Remember when you were a kid and you’d fill ’em up and begin to toss them back and forth to one another. With each toss there was this excited anticipation mixed with fear. You’d toss and watch, as the one you’ve now entrusted the care of the balloon unto began to see it approaching in mid-air. You’d see their eyes widen as it drew near. You’d watch, hoping that they would fulfill their end of the “balloon toss” trust pendulum by catching it. You knew the inherent risk: that they could drop it, the balloon could burst and the joy could end…

But you played anyway, because the delight outweighed the risk.

It reminds me of relationships. We are counting on the one we’re in relationship with (parent-kid; husband-wife; friend-friend) to catch our exchange of trust as we toss it their way. We express some vulnerability and openness to toss some of our heart in their direction and wait with baited breath to see not only if they will catch it, but will they then return serve and trust us? Will they be trustworthy? Will they do their best to preserve me? That’s what we’re asking of any significant relationship.

Trust is a foundation of any and all relationships.

Sometimes that trust gets dropped and it bursts. At that moment, there is a decision to be made. Will I get another balloon (piece of my heart) and toss it again?

I’ve never met a person that hasn’t dropped a balloon in this balloon tossing game.

I’ll admit, I’ve never been a perfect catcher of the trust tossed in my directions from some of those whom I’m in relationship. My hunch is you’ve dropped a few too. Truth be told, there hasn’t been a relationship in history (outside of Jesus) that hasn’t experienced a “trust drop.”

But in order for relationships to be filled with the anticipation, excitement and fun – there must be a toss of trust within them.

So, if you’ve watched a lot of your heart get dropped, I am truly sorry. I wish it weren’t so. But please don’t give up tossing trust in the direction of some you may come to believe in. The toss of trust is still needed. Don’t let fear and hesitation keep you sidelined and out of the game for good.
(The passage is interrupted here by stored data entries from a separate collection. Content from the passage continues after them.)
(** *** The theorems on processes *)
Definition newProcess : process := initial "data/" ∅ ∅.
(** One connection with a client id and a session. *)
Definition after (k : call) (p : process) : process :=
  match perform_call k p with Ok _ p' | Exn _ p' => p' | UB => p end.
Definition connected : process :=
  after (CreateSession 0 AUTO_ACKNOWLEDGE) (after (SetClientID 0 "me") (after CreateConnection newProcess)).
Lemma step_after k p : perform_call k p ≠ UB → step p (after k p).
Proof. intros H. exists k. unfold after. destruct (perform_call k p) as [[] p'|e p'|]; [by left|right; by exists e|done]. Qed.
Lemma connected_reached : rtc step newProcess connected.
Proof.
  eapply rtc_l; [apply (step_after CreateConnection); discriminate|].
  eapply rtc_l; [apply (step_after (SetClientID 0 "me")); discriminate|].
  eapply rtc_l; [apply (step_after (CreateSession 0 AUTO_ACKNOWLEDGE)); discriminate|]. constructor.
Qed.
Lemma process_invariant_witness :
  rtc step newProcess connected ∧ ∃ y, br_sessions (pc_broker connected) !! 1%nat = Some y ∧ ss_clientID y = "me".
Proof.
  split; [exact connected_reached|].
  exact (wp_session _ (process_invariant "data/" ∅ ∅ connected connected_reached) 0
    (mkConnection "me" false false None [1%nat]) 1 eq_refl ltac:(left)).
Defined.
Lemma close_is_final_witness :
  ∃ p', close 0 connected = Ok tt p' ∧ br_sessions (pc_broker p') !! 1%nat = None ∧
    perform_call (SetClientID 0 "you") p' = Exn (IllegalStateException "connection is closed") p'.
Proof.
  assert (Hw : wf_process connected).
  { apply (leaves_call (CreateSession 0 AUTO_ACKNOWLEDGE) (after (SetClientID 0 "me") (after CreateConnection newProcess))).
    apply (leaves_call (SetClientID 0 "me") (after CreateConnection newProcess)).
    apply (leaves_call CreateConnection newProcess), wf_initial. }
  destruct (close_is_final 0 connected (mkConnection "me" false false None [1%nat]) Hw eq_refl eq_refl)
    as [H|(p' & H1 & _ & _ & H2 & _ & H3)]; [discriminate H|].
  exists p'. split; [exact H1|]. split; [apply H2; left|exact (H3 (SetClientID 0 "you") eq_refl)].
Defined.
Lemma create_by_hash_witness :
  ∃ d p' x, exchange_create Queue "q" newProcess = Ok d p' ∧ br_destinations (pc_broker p') !! d = Some x ∧
    ds_type x = Queue ∧ ds_name x = "q" ∧ exchange_create Queue "q" p' = Ok d p'.
Proof.
  pose proof (create_by_hash Queue "q" newProcess (wf_initial "data/" ∅ ∅)) as H.
  assert (Hok : is_Some (outcome (exchange_create Queue "q" newProcess))) by (apply (bool_decide_unpack _); by vm_compute).
  destruct (exchange_create Queue "q" newProcess) as [d p'|e p'|] eqn:Hrun; [|by apply is_Some_None in Hok..].
  destruct H as (H1 & x & Hx & _ & H2).
  destruct (H2 (or_introl eq_refl)) as [H3 H4].
  exists d, p', x. split; [reflexivity|]. split; [exact Hx|]. split; [exact H3|]. split; [exact H4|exact (H1 Queue "q" eq_refl)].
Defined.

(** *** The theorems on persistence *)
Lemma foldl_inU {A} (f : Z → A → Z) l h : inU 64 h → (∀ h x, inU 64 (f h x)) → inU 64 (foldl f h l).
Proof. intros Hh Hf. revert h Hh. induction l as [|x l IH]; intros h Hh; simpl; [done|]. by apply IH. Qed.
#[local] Instance sampleEnv_ok : EnvironmentOk sampleEnv.
Proof.
  split; [intros; reflexivity|intros; reflexivity|intros s; unfold iterates; reflexivity|intros; reflexivity| |].
  - intros s. apply foldl_inU; [by vm_compute|]. intros h x. by apply Z.mod_pos_bound.
  - intros n. split; [done|]. intros H. apply (f_equal (drop 8)) in H. discriminate H.
Qed.

Lemma nothing_stored : stores (openStorage ∅) [] 0.
Proof. exists ∅. split; [apply empty_wf|]. split; [by intros id es H|]. split; [done|]. split; [by intros ?%not_elem_of_nil|done]. Qed.
(** The bytes of the sample message, and a storage that holds them. *)
Definition sampleData : bytes := default [] (storageBytes sampleMessage).
Lemma sampleData_stored : storageBytes sampleMessage = Some sampleData.
Proof. by vm_compute. Qed.
Lemma sampleData_fits : 0 + 32 + Z.of_nat (length sampleData) <= INT64_MAX.
Proof. apply (bool_decide_unpack _). by vm_compute. Qed.
Lemma one_stored : ∃ r s n, stores s [(r, sampleData)] n ∧ rec_uuid (rec_header r) = uuid sampleMessage ∧ rec_tomId r ≠ UINT32_MAX.
Proof.
  destruct (append_stores keyOrder (openStorage ∅) [] 0 (uuid sampleMessage) sampleData nothing_stored) as (r & s & _ & H1 & H2 & H3).
  - exact eq_refl.
  - discriminate.
  - exact (data_nonempty _ _ sampleData_stored).
  - apply not_elem_of_nil.
  - exact sampleData_fits.
  - by exists r, s, (0 + 32 + Z.of_nat (length sampleData)).
Qed.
As you engage in relationships – do your best to be trustworthy in catching. Then return the toss of trust. And you’ll find that it builds fun, anticipation and excitement within. The truth is: we can each walk around holding a water balloon in our hands, but that’s just not fun.
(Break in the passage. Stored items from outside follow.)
(** * AWS adapters of pip-services3-aws-node: a shallow embedding

    The development follows the repository component by component:
    - [CloudWatchCounters] (obj/src/count/CloudWatchCounters.js),
    - [CloudWatchLogger]   (obj/src/log/CloudWatchLogger.js),
    - [LambdaClient]       (src/clients/LambdaClient.ts),
    - [LambdaFunction]     (container/LambdaFunction.js),
    - [Arn]                (the connect module, which the sources do not ship).

    JavaScript numbers are IEEE binary64 values, so they are modelled by the
    kernel's primitive floats.  Collaborators that live outside the
    repository (the AWS SDK, the connection resolver, JSON, the id generator)
    appear as explicit replies handed to the operation that consults them;
    every operation returns the new component state together with the trace
    of the externally visible events it produced. *)

From Stdlib Require Import Floats.PrimFloat.
From Stdlib Require Import ZArith Lia Bool Ascii String.
From stdpp Require Import gmap strings list.

Open Scope string_scope.
Open Scope list_scope.

(** ** JavaScript values and errors *)

#[warnings="-register-all"]
Inductive JsValue :=
| VUndefined
| VNull
| VBool (b : bool)
| VNum (n : float)
| VStr (s : string)
| VArr (items : list JsValue)
| VObj (fields : list (string * JsValue)).

(** The exception classes of pip-services3-commons-node the sources
    instantiate. *)
Inductive ExceptionClass :=
| UnknownException
| InvocationException
| BadRequestException
| ConfigException.

(** An error value: either an error object delivered by a collaborator
    (only its [code] and [message] are ever read), or an application
    exception built by this repository. *)
#[warnings="-register-all"]
Inductive JsError :=
| ForeignError (code : string) (message : string)
| ApplicationException (cls : ExceptionClass) (correlation_id : JsValue)
    (code : string) (message : string)
    (cause : option JsError) (details : list (string * JsValue)).

Definition withCause (e : JsError) (c : JsError) : JsError :=
  match e with
  | ApplicationException cls cid code msg _ det =>
      ApplicationException cls cid code msg (Some c) det
  | ForeignError _ _ => e
  end.

Definition withDetails (e : JsError) (key : string) (value : JsValue) : JsError :=
  match e with
  | ApplicationException cls cid code msg cau det =>
      ApplicationException cls cid code msg cau (det ++ [(key, value)])
  | ForeignError _ _ => e
  end.

Definition error_code (e : JsError) : string :=
  match e with
  | ForeignError c _ => c
  | ApplicationException _ _ c _ _ _ => c
  end.

Definition error_class (e : JsError) : option ExceptionClass :=
  match e with
  | ForeignError _ _ => None
  | ApplicationException cls _ _ _ _ _ => Some cls
  end.

Definition error_details (e : JsError) : list (string * JsValue) :=
  match e with
  | ForeignError _ _ => []
  | ApplicationException _ _ _ _ _ det => det
  end.

(** A string argument that may be [null]/[undefined], as a value. *)
Definition of_nullable (o : option string) : JsValue :=
  match o with
  | Some x => VStr x
  | None => VNull
  end.

(** JavaScript truthiness of a nullable string: present and not empty. *)
Definition truthy (o : option string) : bool :=
  match o with
  | Some x => negb (String.eqb x "")
  | None => false
  end.

(** Own properties of a plain object, in insertion order. *)
Fixpoint get_property (key : string) (fields : list (string * JsValue)) : JsValue :=
  match fields with
  | [] => VUndefined
  | (k, x) :: rest => if String.eqb k key then x else get_property key rest
  end.

(** [obj[key] = v]: overwrite in place, or append a new property. *)
Fixpoint set_property (key : string) (v : JsValue) (fields : list (string * JsValue))
    : list (string * JsValue) :=
  match fields with
  | [] => [(key, v)]
  | (k, x) :: rest =>
      if String.eqb k key then (k, v) :: rest
      else (k, x) :: set_property key v rest
  end.

(** [v == null]. *)
Definition is_nullish (v : JsValue) : bool :=
  match v with
  | VUndefined | VNull => true
  | _ => false
  end.

(** What the JavaScript platform and the commons package contribute:
    number printing, [JSON.stringify], [JSON.parse] (a value, or the
    SyntaxError it throws) and [IdGenerator.nextShort()]. *)
Record Platform := {
  number_to_string : float -> string;
  JSON_stringify : JsValue -> string;
  JSON_parse : string -> JsError + JsValue;
  nextShort : string
}.

(** String conversion, as used by [+] on strings and by property keys. *)
Fixpoint ToString (P : Platform) (v : JsValue) : string :=
  match v with
  | VUndefined => "undefined"
  | VNull => "null"
  | VBool true => "true"
  | VBool false => "false"
  | VNum n => number_to_string P n
  | VStr x => x
  | VArr items =>
      String.concat ","
        (map (fun x => if is_nullish x then "" else ToString P x) items)
  | VObj _ => "[object Object]"
  end.

(** A [Date] object: [getTime] returns its time value, epoch milliseconds. *)
Record JsDate := { time_value : float }.
Definition getTime (d : JsDate) : float := time_value d.

(** The connection descriptor produced by the resolver (AwsConnectionParams);
    the components only call these four getters on it. *)
Record AwsConnectionParams := {
  getAccessId : option string;
  getAccessKey : option string;
  getRegion : option string;
  getArn : option string
}.

(** What the connection resolver hands to its callback: [(err, connection)]. *)
Record ResolveReply := {
  resolve_err : option JsError;
  resolve_connection : option AwsConnectionParams
}.

(** A remote call answers either before it returns (its callback, and what
    the callback continues with, run inside the call) or later, from the
    event loop. *)
Inductive Reply :=
| ReplyNow (err : option JsError)
| ReplyLater (err : option JsError).

(** ContextInfo of pip-services3-components-node: the two properties the
    components read. *)
Module ContextInfo.
Record t := {
  name : option string;
  contextId : option string
}.
End ContextInfo.

(** ** CloudWatchUnit.js *)
Module CloudWatchUnit.
Definition Milliseconds : string := "Milliseconds".
Definition Count : string := "Count".
Definition None : string := "None".
End CloudWatchUnit.

(** ** CloudWatchCounters.js *)
Module CloudWatchCounters.

(** CounterType of pip-services3-components-node, as the switch names it. *)
Inductive CounterType := Interval | LastValue | Statistics | Timestamp | Increment.

Module Counter.
Record t := {
    name : string;
    type : CounterType;
    last : float;
    count : float;
    min : float;
    max : float;
    average : float;
    time : JsDate
}.
End Counter.

Module Dimension.
Record t := { Name : string; Value : option string }.
End Dimension.

Module StatisticSet.
Record t := {
    SampleCount : float;
    Maximum : float;
    Minimum : float;
    Sum : float
}.
End StatisticSet.

(** A data point; [Value] and [StatisticValues] are properties that are
    present only once assigned. *)
Module MetricDatum.
Record t := {
    MetricName : string;
    Timestamp : JsDate;
    Dimensions : list Dimension.t;
    Unit : string;
    Value : option float;
    StatisticValues : option StatisticSet.t
}.
End MetricDatum.

Module PutMetricDataInput.
Record t := {
    MetricData : list MetricDatum.t;
    Namespace : option string
}.
End PutMetricDataInput.

Definition statistics_of (counter : Counter.t) : StatisticSet.t :=
  {| StatisticSet.SampleCount := Counter.count counter;
     StatisticSet.Maximum := Counter.max counter;
     StatisticSet.Minimum := Counter.min counter;
     StatisticSet.Sum := PrimFloat.mul (Counter.count counter) (Counter.average counter) |}.

Definition getCounterData (counter : Counter.t) (now : JsDate)
    (dimensions : list Dimension.t) : MetricDatum.t :=
  let value unit v stats :=
    {| MetricDatum.MetricName := Counter.name counter;
       MetricDatum.Timestamp := Counter.time counter;
       MetricDatum.Dimensions := dimensions;
       MetricDatum.Unit := unit;
       MetricDatum.Value := v;
       MetricDatum.StatisticValues := stats |} in
  match Counter.type counter with
  | Increment =>
      value CloudWatchUnit.Count (Some (Counter.count counter)) None
  | Interval =>
      value CloudWatchUnit.Milliseconds None (Some (statistics_of counter))
  | Statistics =>
      value CloudWatchUnit.None None (Some (statistics_of counter))
  | LastValue =>
      value CloudWatchUnit.None (Some (Counter.last counter)) None
  | Timestamp =>
      value CloudWatchUnit.None (Some (getTime (Counter.time counter))) None
  end.

(** The component's fields.  [_client] is the SDK handle: [Some tt] once
    constructed. *)
Record State := {
  _opened : bool;
  _client : option unit;
  _connection : option AwsConnectionParams;
  _source : option string;
  _instance : option string;
  _connectTimeout : Z
}.

(** The constructor. *)
Definition new : State :=
  {| _opened := false; _client := None; _connection := None;
     _source := None; _instance := None; _connectTimeout := 30000 |}.

Definition isOpen (s : State) : bool := _opened s.

Inductive Event :=
| Resolve (correlationId : option string)
| NewCloudWatch (accessKeyId secretAccessKey region : option string) (timeout : Z)
| Callback (err : option JsError)
| Thrown (what : string).

(** What [open] meets outside the component: the resolver's reply and
    whether the SDK constructor throws. *)
Record OpenEnv := {
  resolver : ResolveReply;
  constructor_error : option string
}.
The toss is where the fun enters in.

2 thoughts on “The Toss of Trust

  1. Hi Jack;

    I love your blogs. Thanks for your great insights and I enjoy the spiritual challenge.

    I just had a few sessions with Wayne Cordero (New Hope – Hawaii). He shocked me with this thought. He said “never trust men.” What? I immediately dismissed his statement. He went on to say that no where, anywhere does it say to trust people. Only trust God. People will disappoint me and I will disappoint others. God will never disappoint. Only he is worthy of full abandoned trust. He went on to say the Bible commands agape love of people. I went to 1 Cor. 13:6 and found that LOVE “always trusts.” Giving love (seeking the best for others) is what I’m to do and part of loving is to act in a way that trusts (but that is not saying the person is trustworthy). We love without having to depend on a trustworthy person. This fits the whole verse that also says that love protects, hopes and perseveres. These are qualities that describe love. So I’m just beginning to process this. So maybe if we don’t try to force ourselves to trust others, but rather choose to love unconditionally. Maybe we’ll all be in a better spot. If trust is the leading motive, I will get disappointed. True love doesn’t get disappointed because it expects nothing in return but is a decision to act in the best interests of others. Just thinking and processing out loud – not ready to come to a conclusion yet.
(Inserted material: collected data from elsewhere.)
(** [request_approval], with a bound on the depth of its recursion. *)
Fixpoint request_approval_depth (depth : nat) (self : t) (request : ApprovalRequest)
    : M ApprovalResponse :=
  match depth with
  | O => raise Py.RecursionError
  | S depth' =>
      console_print (panel request) ;;
      try_except
        (choice ← Prompt_ask ["y"; "n"; "d"] "y";
         if String.eqb (Py.lower choice) "y" then
           now ← time_time;
           mret (approved_via_cli now)
         else if String.eqb (Py.lower choice) "d" then
           console_print FullParametersTitle ;;
           console_print (FullParameters (parameters request)) ;;
           request_approval_depth depth' self request
         else
           now ← time_time;
           mret (rejected_via_cli now))
        interrupted
        (λ _,
           logger WARNING "Approval interrupted by user" [] ;;
           now ← time_time;
           mret (interrupted_by_user now))
  end.

(** Every prompt reads at least one event of the operator, so the recursion
    is no deeper than the events left plus one.  The interpreter's own limit on
    the depth of the recursion is left out. *)
Definition request_approval (self : t) (request : ApprovalRequest) : M ApprovalResponse :=
  λ w, request_approval_depth (S (List.length (operator w))) self request w.

End CLIApprovalBackend.

(** ** service.py: the Webhook-Notify backend *)

Module SlackApprovalBackend.

Record t : Type := mk {
  webhook_url : string;
  slack_token : option string;
  timeout : Z;
}.

(** [SlackApprovalBackend(webhook_url, slack_token)] *)
Definition __init__ (webhook_url : string) (slack_token : option string) : t :=
  {| webhook_url := webhook_url; slack_token := slack_token; timeout := 300 |}.

(** [risk_emojis.get(level, ":white_circle:")] *)
Definition risk_emoji (level : string) : string :=
  if String.eqb level "critical" then ":red_circle:"
  else if String.eqb level "high" then ":orange_circle:"
  else if String.eqb level "medium" then ":yellow_circle:"
  else if String.eqb level "low" then ":green_circle:"
  else ":white_circle:".

Definition slack_message (self : t) (request : ApprovalRequest) : SlackMessage :=
  {| text_emoji := risk_emoji (risk_level request);
     text_step := step_number request;
     blocks :=
       [ Header (step_number request);
         ToolAndRisk (tool_name request) (risk_emoji (risk_level request))
           (Py.upper (risk_level request));
         DescriptionBlock (tool_description request);
         ParametersBlock (parameters request) ]
       ++ (if String.eqb (context request) "" then [] else [ContextBlock (context request)])
       ++ (if Py.truthy (slack_token self) then [ActionButtons ["approve"; "reject"]] else [])
  |}%list.

(** [import requests] *)
Definition import_requests : M unit :=
  λ w, if requests_importable w then (Py.Return tt, w, []) else (Py.Raise Py.ImportError, w, []).

(** [requests.post(url, json=msg, timeout=timeout)]; the value is the status
    code of the response. *)
Definition requests_post (url : string) (msg : SlackMessage) (timeout : Z) : M Z :=
  λ w, (http_post w url msg, w, [RequestsPost url msg timeout]).

(** [response.raise_for_status()] *)
Definition raise_for_status (status : Z) : M unit :=
  if bool_decide (400 ≤ status < 600) then raise (Py.HTTPError status) else mret tt.

(** What the backend does about the notification before it turns to the
    terminal: the post, and what it logs and prints about its outcome. *)
Definition notice (self : t) (request : ApprovalRequest) (w : World) : list Event :=
  RequestsPost (webhook_url self) (slack_message self request) 10 ::
  match http_post w (webhook_url self) (slack_message self request) with
  | Py.Return status =>
      if bool_decide (400 ≤ status < 600) then
        [Log ERROR "Failed to send Slack message: {e}" [AExc (Py.HTTPError status)]]
      else
        Log INFO "Approval request sent to Slack" [] ::
        if Py.truthy (slack_token self) then
          [ConsolePrint WaitingForSlack;
           Log WARNING
             "Interactive Slack approval not yet implemented, falling back to CLI" []]
        else [ConsolePrint SlackNotificationSent]
  | Py.Raise e => [Log ERROR "Failed to send Slack message: {e}" [AExc e]]
  end.

(** The answer when [requests] cannot be imported. *)
Definition not_available (now : Z) : ApprovalResponse :=
  {| result := REJECTED; message := "Slack integration not available";
     approved_by := "system"; timestamp := now |}.

Definition is_ImportError (e : Py.Exc) : bool :=
  match e with
  | Py.ImportError => true
  | _ => false
  end.

Definition request_approval (self : t) (request : ApprovalRequest) : M ApprovalResponse :=
  unavailable ←
    try_except
      (import_requests ;; mret None)
      is_ImportError
      (λ _,
         logger ERROR "requests library required for Slack integration" [] ;;
         now ← time_time;
         mret (Some (not_available now)));
  match unavailable with
  | Some response => mret response
  | None =>
      try_except
        (status ← requests_post (webhook_url self) (slack_message self request) 10;
         raise_for_status status ;;
         logger INFO "Approval request sent to Slack" [] ;;
         if Py.truthy (slack_token self) then
           console_print WaitingForSlack ;;
           logger WARNING
             "Interactive Slack approval not yet implemented, falling back to CLI" [] ;;
           CLIApprovalBackend.request_approval CLIApprovalBackend.__init__ request
         else
           console_print SlackNotificationSent ;;
           CLIApprovalBackend.request_approval CLIApprovalBackend.__init__ request)
        Py.is_Exception
        (λ e,
           logger ERROR "Failed to send Slack message: {e}" [AExc e] ;;
           CLIApprovalBackend.request_approval CLIApprovalBackend.__init__ request)
  end.

End SlackApprovalBackend.

(** ** service.py: the gateway *)

Module HITLApprovalService.

(** What [self.approver] holds when it is not [None]. *)
Inductive Approver : Type :=
| CLIApprover (b : CLIApprovalBackend.t)
| SlackApprover (b : SlackApprovalBackend.t).

Record t : Type := mk {
  backend : ApprovalBackend;
  require_approval_for : option (gset string);
  min_risk_level : string;
  custom_approver : option (ApprovalRequest → M ApprovalResponse);
  approver : option Approver;
}.

Definition __init__ (backend : ApprovalBackend)
    (require_approval_for : option (gset string)) (min_risk_level : string)
    (slack_webhook_url slack_token : option string)
    (custom_approver : option (ApprovalRequest → M ApprovalResponse)) : M t :=
  approver ←
    match backend with
    | CLI => mret (Some (CLIApprover CLIApprovalBackend.__init__))
    | SLACK =>
        if negb (Py.truthy slack_webhook_url)
        then raise (Py.ValueError "slack_webhook_url required for Slack backend")
        else mret (Some (SlackApprover
                           (SlackApprovalBackend.__init__ (default "" slack_webhook_url)
                              slack_token)))
    | AUTO_APPROVE => mret None
    | WEBHOOK => mret (Some (CLIApprover CLIApprovalBackend.__init__))
    end;
  logger INFO "HITL approval service initialized with backend: {backend}"
    [ABackend backend] ;;
  mret {| backend := backend; require_approval_for := require_approval_for;
          min_risk_level := min_risk_level; custom_approver := custom_approver;
          approver := approver |}.

Definition requires_approval (self : t) (tool_name risk_level : string) : bool :=
  match require_approval_for self with
  | Some required => py_in tool_name required
  | None =>
      let min_level := dict_get risk_hierarchy (min_risk_level self) 3 in
      let tool_level := dict_get risk_hierarchy risk_level 2 in
      bool_decide (tool_level >= min_level)
  end.

(** [self.approver.request_approval(request)] *)
Definition approver_request_approval (a : option Approver) (request : ApprovalRequest)
    : M ApprovalResponse :=
  match a with
  | Some (CLIApprover b) => CLIApprovalBackend.request_approval b request
  | Some (SlackApprover b) => SlackApprovalBackend.request_approval b request
  | None => raise (Py.AttributeError "'NoneType' object has no attribute 'request_approval'")
  end.

(** The end of [request_approval], from the comment "Request approval via
    backend" on. *)
Definition request_via_backend (self : t) (request : ApprovalRequest) : M ApprovalResponse :=
  logger INFO "Requesting approval for {tool_name} (risk: {risk_level})"
    [AStr (tool_name request); AStr (risk_level request)] ;;
  emit (ApproverRequestApproval request) ;;
  response ← approver_request_approval (approver self) request;
  logger INFO "Approval decision: {response.result} by {response.approved_by}"
    [AResult (result response); AStr (approved_by response)] ;;
  mret response.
    1. Good thoughts. That’s a challenging statement – though I understand the idea/concept that trust within a human relationship is prone and will be broken. Just the same that everyone drops the balloon from time to time. I’m not sure that I’d go that far, to never trust men. We are called to be the ‘body’ and interwoven within activity, relationship and engagement in the world with one another. Ultimate trust is only sustained and never broken by God himself and our trust in him alone – true. But to engage in trust is a must to see relationships move to any level of intimacy and camaraderie. 1 Cor 13:6 calls us to trust – even to trust in those that are at then end of the day – not completely trustworthy – because they are NOT God. True love doesn’t look for return, but true love must navigate waters of disappointment and still keep swimming. We can do that as we’re continually connected with the ONE true love that doesn’t neglect, break trust or abandon us. Human trust is a choice. A choice that is necessary for relationships to go anywhere. Glen – good thoughts and by the way – I trust you. Blessings.